Progetto utopia: 1996-2021 – Musica, lutto e oceani di silenzio

Quando Diego ed io ci siamo incontrati, nel 1995, io vivevo a Parigi e lui a Milano.

Nei primi mesi del ’96, prima che io tornassi a vivere a Milano, Diego mi spediva con regolarità delle cassette audio intitolate Radio Utopia Entropia. Era il suo modo di gettare un ponte oltre la distanza che ci separava, e di conoscerci attraverso la condivisione di suoni, ritmi ed emozioni.

Quelle cassette non esistono più, ma contenevano, tra gli altri, Suns of Arqa, Spiral Tribe, Linton Kwesi Johnson, Holger Czukay, Anne Clark, Brian Eno, Daniel Lanois, Aphex Twin, Zion Train, Ozric Tentacles, Kraftwerk, The Residents, CCCP, Nirvana, Sonic Youth… e Franco Battiato.

Ascoltare La cura è diventato doloroso, ma ci sono altri brani che mi ricordano di noi. Ne condivido tre qui sotto.

La musica condivisa (quelle cassette, questi brani) è spazio. Uno spazio aperto per essere, sentire, immaginare, creare, condividere, ballare, guardare il tramonto sulla spiaggia di Gavdos, e piangere.

Un anno fa, durante un seminario di yoga adattivo, Matthew Sanford ha detto una cosa a cui continuo a pensare. Non ricordo le parole esatte, le ho scritte ed oggi non le trovo, ma nella mia testa suonano così: il lutto è una tra le esperienze con il maggior potenziale di trasformazione dell’esperienza umana.

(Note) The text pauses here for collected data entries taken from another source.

(* ===== verification/PyText.v ===== *)
(** * Python strings

    A [str] is a [string] whose characters are the code points U+0000..U+00FF;
    the operations below are the [str] methods the sources call, on that range:
    [strip], [split], [lower], [startswith], [find], [rfind], slicing, [join]. *)
From S2P Require Import Prelude.
From Stdlib Require Strings.Ascii Strings.String.
Export (notations) Stdlib.Strings.Ascii.
Notation ascii := Stdlib.Strings.Ascii.ascii.

Notation text := (list ascii).
Definition chars (s : string) : text := Stdlib.Strings.String.list_ascii_of_string s.
Definition of_chars (l : text) : string := Stdlib.Strings.String.string_of_list_ascii l.

Lemma of_chars_chars s : of_chars (chars s) = s.
Proof. apply Stdlib.Strings.String.string_of_list_ascii_of_string. Qed.
Lemma chars_of_chars l : chars (of_chars l) = l.
Proof. apply Stdlib.Strings.String.list_ascii_of_string_of_list_ascii. Qed.
#[export] Hint Rewrite of_chars_chars chars_of_chars : voice.

#[global] Instance chars_inj : Inj (=) (=) chars.
Proof. intros s1 s2 H. by rewrite <- (of_chars_chars s1), H, of_chars_chars. Qed.

Lemma chars_app s1 s2 : chars (s1 +:+ s2) = chars s1 ++ chars s2.
Proof. induction s1 as [|c s1 IH]; simpl; [done|]. unfold chars in *. simpl. by f_equal. Qed.

Lemma chars_nil s : chars s = [] <-> s = "".
Proof. split; [|by intros ->]. intros H. apply (inj chars). by rewrite H. Qed.

Definition str_len (s : string) : nat := length (chars s).
(** [bool(s)] *)
Definition str_true (s : string) : bool := match s with EmptyString => false | _ => true end.

Lemma str_true_false s : str_true s = false <-> s = "".
Proof. by destruct s. Qed.

(** [str.isspace] on one character. *)
Definition is_space (c : ascii) : bool :=
  let n := Stdlib.Strings.Ascii.nat_of_ascii c in
  (9 <=? n) && (n <=? 13) || (28 <=? n) && (n <=? 32) || (n =? 133) || (n =? 160).

Fixpoint lstrip_chars (l : text) : text :=
  match l with
  | [] => []
  | c :: l' => if is_space c then lstrip_chars l' else l
  end.
Definition rstrip_chars (l : text) : text := reverse (lstrip_chars (reverse l)).
Definition strip_chars (l : text) : text := rstrip_chars (lstrip_chars l).
Definition strip (s : string) : string := of_chars (strip_chars (chars s)).

(** [str.split()]: the maximal runs of non-space characters. *)
Fixpoint split_chars (cur : text) (l : text) : list text :=
  match l with
  | [] => match cur with [] => [] | _ => [reverse cur] end
  | c :: l' =>
      if is_space c
      then match cur with [] => split_chars [] l' | _ => reverse cur :: split_chars [] l' end
      else split_chars (c :: cur) l'
  end.
Definition split (s : string) : list string := map of_chars (split_chars [] (chars s)).

(** [s.split(sep)] for a one-character separator. *)
Fixpoint split_on_chars (sep : ascii) (cur : text) (l : text) : list text :=
  match l with
  | [] => [reverse cur]
  | c :: l' => if bool_decide (c = sep) then reverse cur :: split_on_chars sep [] l'
               else split_on_chars sep (c :: cur) l'
  end.
Definition split_on (sep : ascii) (s : string) : list string :=
  map of_chars (split_on_chars sep [] (chars s)).

Definition lower_char (c : ascii) : ascii :=
  let n := Stdlib.Strings.Ascii.nat_of_ascii c in
  if (65 <=? n) && (n <=? 90) || (192 <=? n) && (n <=? 222) && negb (n =? 215)
  then Stdlib.Strings.Ascii.ascii_of_nat (n + 32) else c.
Definition lower (s : string) : string := of_chars (map lower_char (chars s)).

Fixpoint prefix_chars (p l : text) : bool :=
  match p, l with
  | [], _ => true
  | c :: p', d :: l' => bool_decide (c = d) && prefix_chars p' l'
  | _ :: _, [] => false
  end.
(** [s.startswith(p)] *)
Definition startswith (s p : string) : bool := prefix_chars (chars p) (chars s).

Fixpoint find_chars (p l : text) : option nat :=
  if prefix_chars p l then Some 0
  else match l with
       | [] => None
       | _ :: l' => S <$> find_chars p l'
       end.
(** [s.find(p)], with [None] for the -1 of Python. *)
Definition find (s p : string) : option nat := find_chars (chars p) (chars s).
(** [p in s] *)
Definition contains (s p : string) : bool := match find s p with Some _ => true | None => false end.

(** [s.rfind(c)] for a one-character pattern. *)
Definition rfind_char (c : ascii) (l : text) : option nat := rindex (fun d => bool_decide (c = d)) l.

(** [s[:n]] and [s[-n:]] for a natural number [n > 0]. *)
Definition str_take (n : nat) (s : string) : string := of_chars (take n (chars s)).
Definition str_tail (n : nat) (s : string) : string :=
  of_chars (drop (str_len s - n) (chars s)).

Fixpoint join (sep : string) (l : list string) : string :=
  match l with
  | [] => ""
  | [s] => s
  | s :: l' => s +:+ sep +:+ join sep l'
  end.

(** ** Prefixes *)
Definition is_prefix (p s : string) : Prop := chars p `prefix_of` chars s.

Lemma prefix_chars_spec p l : prefix_chars p l = true <-> p `prefix_of` l.
Proof.
  revert l. induction p as [|c p IH]; intros l; simpl.
  - split; [intros _; apply prefix_nil|done].
  - destruct l as [|d l].
    + split; [done|]. by intros ?%prefix_nil_not.
    + rewrite andb_true_iff, bool_decide_eq_true, IH. split.
      * intros [-> H]. by apply prefix_cons.
      * intros H. split; [by eapply prefix_cons_inv_1|by eapply prefix_cons_inv_2].
Qed.

Lemma startswith_spec s p : startswith s p = true <-> is_prefix p s.
Proof. apply prefix_chars_spec. Qed.

Lemma take_is_prefix n s : is_prefix (str_take n s) s.
Proof. unfold is_prefix, str_take. rewrite chars_of_chars. apply prefix_take. Qed.

Lemma is_prefix_nil s : is_prefix "" s.
Proof. apply prefix_nil. Qed.

Lemma is_prefix_refl s : is_prefix s s.
Proof. unfold is_prefix. done. Qed.

Lemma is_prefix_trans s1 s2 s3 : is_prefix s1 s2 -> is_prefix s2 s3 -> is_prefix s1 s3.
Proof. unfold is_prefix. intros. by etrans. Qed.

#[export] Hint Resolve take_is_prefix is_prefix_nil is_prefix_refl : voice.

(** ** Search *)
Lemma find_chars_Some p l n :
  find_chars p l = Some n -> p `prefix_of` drop n l /\ n <= length l.
Proof.
  revert n. induction l as [|c l IH]; intros n H; cbn in H.
  - destruct (prefix_chars p []) eqn:E; simplify_eq. split; [by apply prefix_chars_spec|simpl; lia].
  - destruct (prefix_chars p (c :: l)) eqn:E; simplify_eq.
    + split; [by apply prefix_chars_spec|simpl; lia].
    + destruct (find_chars p l) as [m|] eqn:E'; simplify_eq/=.
      destruct (IH m eq_refl). split; [done|lia].
Qed.

Lemma find_chars_None p l n : find_chars p l = None -> ~ p `prefix_of` drop n l.
Proof.
  revert n. induction l as [|c l IH]; intros n H; cbn in H;
    destruct (prefix_chars p _) eqn:E; simplify_eq.
  - rewrite drop_nil. intros H'%prefix_chars_spec. congruence.
  - destruct (find_chars p l) eqn:E'; simplify_eq/=.
    destruct n as [|n]; simpl; [|by apply IH].
    intros H'%prefix_chars_spec. congruence.
Qed.

Lemma find_take_suffix s p n :
  find s p = Some n -> chars (str_take (n + str_len p) s) = take n (chars s) ++ chars p.
Proof.
  intros [[k Hk] Hn]%find_chars_Some. unfold str_take, str_len. rewrite chars_of_chars.
  rewrite <- take_take_drop. f_equal. rewrite Hk. by rewrite take_app_length.
Qed.

(** ** Stripping *)
Lemma lstrip_chars_suffix l : lstrip_chars l `suffix_of` l.
Proof.
  induction l as [|c l IH]; simpl; [done|]. destruct (is_space c); [|done].
  by apply suffix_cons_r.
Qed.

Lemma lstrip_chars_all_space l : lstrip_chars l = [] <-> Forall (fun c => is_space c = true) l.
Proof.
  induction l as [|c l IH]; simpl; [done|]. rewrite Forall_cons.
  destruct (is_space c) eqn:E; [naive_solver|]. split; [done|]. intros [H _]. congruence.
Qed.

Lemma lstrip_chars_idem l : lstrip_chars (lstrip_chars l) = lstrip_chars l.
Proof.
  induction l as [|c l IH]; simpl; [done|].
  destruct (is_space c) eqn:E; [done|]. simpl. by rewrite E.
Qed.

Lemma rstrip_chars_prefix l : rstrip_chars l `prefix_of` l.
Proof.
  unfold rstrip_chars. rewrite <- (reverse_involutive l) at 2.
  destruct (lstrip_chars_suffix (reverse l)) as [k Hk]. rewrite Hk at 2.
  rewrite reverse_app. by apply prefix_app_r.
Qed.

Lemma strip_chars_nil l : strip_chars l = [] <-> Forall (fun c => is_space c = true) l.
Proof.
  unfold strip_chars, rstrip_chars. rewrite <- lstrip_chars_all_space. split; [|by intros ->].
  intros H. apply (f_equal reverse) in H. rewrite reverse_involutive in H.
  apply lstrip_chars_all_space in H. rewrite Forall_reverse in H.
  rewrite <- lstrip_chars_all_space, lstrip_chars_idem in H. done.
Qed.

(** [s.strip() == ""] exactly when [s] has only whitespace. *)
Lemma strip_empty s : strip s = "" <-> Forall (fun c => is_space c = true) (chars s).
Proof.
  unfold strip. rewrite <- strip_chars_nil. rewrite <- chars_nil, chars_of_chars. done.
Qed.

Lemma elem_of_join sep c s l : s ∈ l -> c ∈ chars s -> c ∈ chars (join sep l).
Proof.
  induction l as [|t l IH]; [set_solver|]. intros [->|Hs]%elem_of_cons Hc.
  - destruct l; simpl; [done|]. rewrite !chars_app. set_solver.
  - destruct l as [|u l]; [set_solver|]. change (join sep (t :: u :: l)) with (t +:+ sep +:+ join sep (u :: l)).
    rewrite !chars_app. set_solver.
Qed.

(** A join with a part that is not blank is not blank. *)
Lemma join_not_blank sep s l : s ∈ l -> str_true (strip s) = true -> str_true (strip (join sep l)) = true.
Proof.
  intros Hs Hb. apply not_false_iff_true. intros H%str_true_false%strip_empty.
  apply not_false_iff_true in Hb. apply Hb, str_true_false, strip_empty, Forall_forall. intros c Hc.
  by apply (proj1 (Forall_forall _ _) H), (elem_of_join _ _ s).
Qed.

Lemma join_nil_sep l : chars (join "" l) = concat (map chars l).
Proof.
  induction l as [|s [|s' l] IH]; simpl in *; [done|by rewrite app_nil_r|].
  rewrite chars_app, chars_app, IH. done.
Qed.

(** Splitting a text put together around the separator. *)
Lemma split_on_chars_app sep cur a b : sep ∉ a ->
  split_on_chars sep cur (a ++ sep :: b) = reverse (reverse a ++ cur) :: split_on_chars sep [] b.
Proof.
  revert cur. induction a as [|c a IH]; intros cur Hn; cbn [app split_on_chars].
  - by rewrite bool_decide_eq_true_2.
  - apply not_elem_of_cons in Hn as [Hc Hn]. rewrite bool_decide_eq_false_2 by congruence.
    rewrite IH by done. by rewrite reverse_cons, <- app_assoc.
Qed.
Lemma split_on_chars_last sep cur a : sep ∉ a -> split_on_chars sep cur a = [reverse (reverse a ++ cur)].
Proof.
  revert cur. induction a as [|c a IH]; intros cur Hn; cbn [split_on_chars]; [done|].
  apply not_elem_of_cons in Hn as [Hc Hn]. rewrite bool_decide_eq_false_2 by congruence.
  rewrite IH by done. by rewrite reverse_cons, <- app_assoc.
Qed.
Lemma split_on_app sep a b : sep ∉ chars a ->
  split_on sep (a +:+ of_chars [sep] +:+ b) = a :: split_on sep b.
Proof.
  intros Ha. unfold split_on. rewrite !chars_app, chars_of_chars. cbn [app]. rewrite split_on_chars_app by done.
  cbn [map]. by rewrite app_nil_r, reverse_involutive, of_chars_chars.
Qed.
Lemma split_on_last sep a : sep ∉ chars a -> split_on sep a = [a].
Proof.
  intros Ha. unfold split_on. rewrite split_on_chars_last by done. cbn [map].
  by rewrite app_nil_r, reverse_involutive, of_chars_chars.
Qed.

Quando Diego è scomparso mi sono persa nel dolore (e ancora accade) e la mia percezione si è alterata. L’insostenibile mai più è una sensazione totale.

Oggi, se ascolto, mi viene da descriverla così. Lo slancio del cuore è stretto nella morsa di un impossibile desiderio di abbraccio, la schiena non sembra offrire protezione né sostegno, è esposta e vulnerabile, e la sua pelle è ipersensibile, il respiro è sospeso, persino il suono del pianto e le lacrime sembrano contribuire a creare una tensione che vibra verso l’alto, come a dire: ovunque tu sia, portami con te.

Non è una strada che avrei voluto percorrere. Mi è stato difficile non lasciarmi semplicemente trascinare dal vortice e a volte ho ancora la sensazione di perdere la presa, mi sembra di non avere più un contorno e non trovo senso.

Nel tempo però mi sono accorta che ci sono momenti in cui la qualità di quella cascata di sensazioni si trasforma. Quando smetto di stringere i denti e riesco a non entrare nel labirinto della colpa e di ciò che avrebbe potuto essere e non è stato, si aprono porte su una dimensione diversa.

Nel suo libro Waking, Matthew parla della differenza tra lottare contro e accettare di stare nella stanza in cui è calato il buio, nel silenzio. Ne parla in un contesto diverso, a proposito del sistema di riabilitazione, ma credo che la metafora si presti.

Quando riesco a stare, aprire e lasciare entrare buio e silenzio, per un attimo intravedo uno spazio senza limiti, e infinite possibilità. La perdita si trasforma in una porta che si socchiude, e se guardo attraverso quella fessura, improvvisamente respiro, perché in quel mondo tutto, incluso Diego, è, ovunque.

Oceano di silenzio – Franco Battiato

Un Oceano di Silenzio scorre, lento, senza centro né principio. Cosa avrei visto del mondo, senza questa luce che illumina i miei pensieri neri. Il dolore, il fermarsi della vita, fanno sembrare il tempo troppo lungo. Quanta pace trova l’anima dentro. Scorre, lento, il tempo di altre leggi, di un’altra dimensione, e scendo dentro un oceano di silenzio, sempre in calma. E mi pare quasi che un oscuro ricordo mi dica che ho vissuto, in tempi lontani, o sopra o nell’acqua.